*Description of the task*. Go through the data line by line from the top, retyping each exactly, and end with the line that contains "(** Classes of".

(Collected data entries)
☆ ☆ ☆ ☆ ☆ ☆ ☆
(** * A shallow embedding of the named-instance registry

    The registry is the class [Registry] together with the module-level
    constant [registryInstance] and its accessor [getRegistry].  The
    embedding follows the TypeScript source: the private field [#entries] is
    a JavaScript [Map] (insertion ordered, keyed by strings), each method is
    a function from the receiver's state to the receiver's new state and a
    completion (a returned value or a thrown error), and objects that callers
    hold by reference live in a heap of locations. *)

From stdpp Require Import base strings list gmap.
From Stdlib Require Import ZArith.

Local Open Scope string_scope.

(** ** JavaScript values *)

(** Object identities. *)
Definition loc := nat.

(** The function object found under an instance's [constructor] property,
    viewed as the source's cast views it: [{ name?: string }]. *)
Record Constructor := {
  ctor_ref : loc;
  ctor_name : option string;
}.

(** The built-in constructors the registry can meet: [Object] is named by
    [register] itself, the other three are what property access on a
    primitive boolean, number or string reaches through its wrapper. *)
Definition Object : Constructor :=
  {| ctor_ref := 0; ctor_name := Some "Object" |}.
Definition BooleanConstructor : Constructor :=
  {| ctor_ref := 1; ctor_name := Some "Boolean" |}.
Definition NumberConstructor : Constructor :=
  {| ctor_ref := 2; ctor_name := Some "Number" |}.
Definition StringConstructor : Constructor :=
  {| ctor_ref := 3; ctor_name := Some "String" |}.

(** Classes of the caller's, as in the test suite: a declared class, and a
    class expression without a name, whose [name] is the empty string. *)
Definition TestClass : Constructor :=
  {| ctor_ref := 100; ctor_name := Some "TestClass" |}.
☆ ☆ ☆ ☆ ☆ ☆ ☆
*Task response*.
(** * A shallow embedding of the named-instance registry

    The registry is the class [Registry] together with the module-level
    constant [registryInstance] and its accessor [getRegistry].  The
    embedding follows the TypeScript source: the private field [#entries] is
    a JavaScript [Map] (insertion ordered, keyed by strings), each method is
    a function from the receiver's state to the receiver's new state and a
    completion (a returned value or a thrown error), and objects that callers
    hold by reference live in a heap of locations. *)

From stdpp Require Import base strings list gmap.
From Stdlib Require Import ZArith.

Local Open Scope string_scope.

(** ** JavaScript values *)

(** Object identities. *)
Definition loc := nat.

(** The function object found under an instance's [constructor] property,
    viewed as the source's cast views it: [{ name?: string }]. *)
Record Constructor := {
  ctor_ref : loc;
  ctor_name : option string;
}.

(** The built-in constructors the registry can meet: [Object] is named by
    [register] itself, the other three are what property access on a
    primitive boolean, number or string reaches through its wrapper. *)
Definition Object : Constructor :=
  {| ctor_ref := 0; ctor_name := Some "Object" |}.
Definition BooleanConstructor : Constructor :=
  {| ctor_ref := 1; ctor_name := Some "Boolean" |}.
Definition NumberConstructor : Constructor :=
  {| ctor_ref := 2; ctor_name := Some "Number" |}.
Definition StringConstructor : Constructor :=
  {| ctor_ref := 3; ctor_name := Some "String" |}.

(** Classes of the caller's, as in the test suite: a declared class, and a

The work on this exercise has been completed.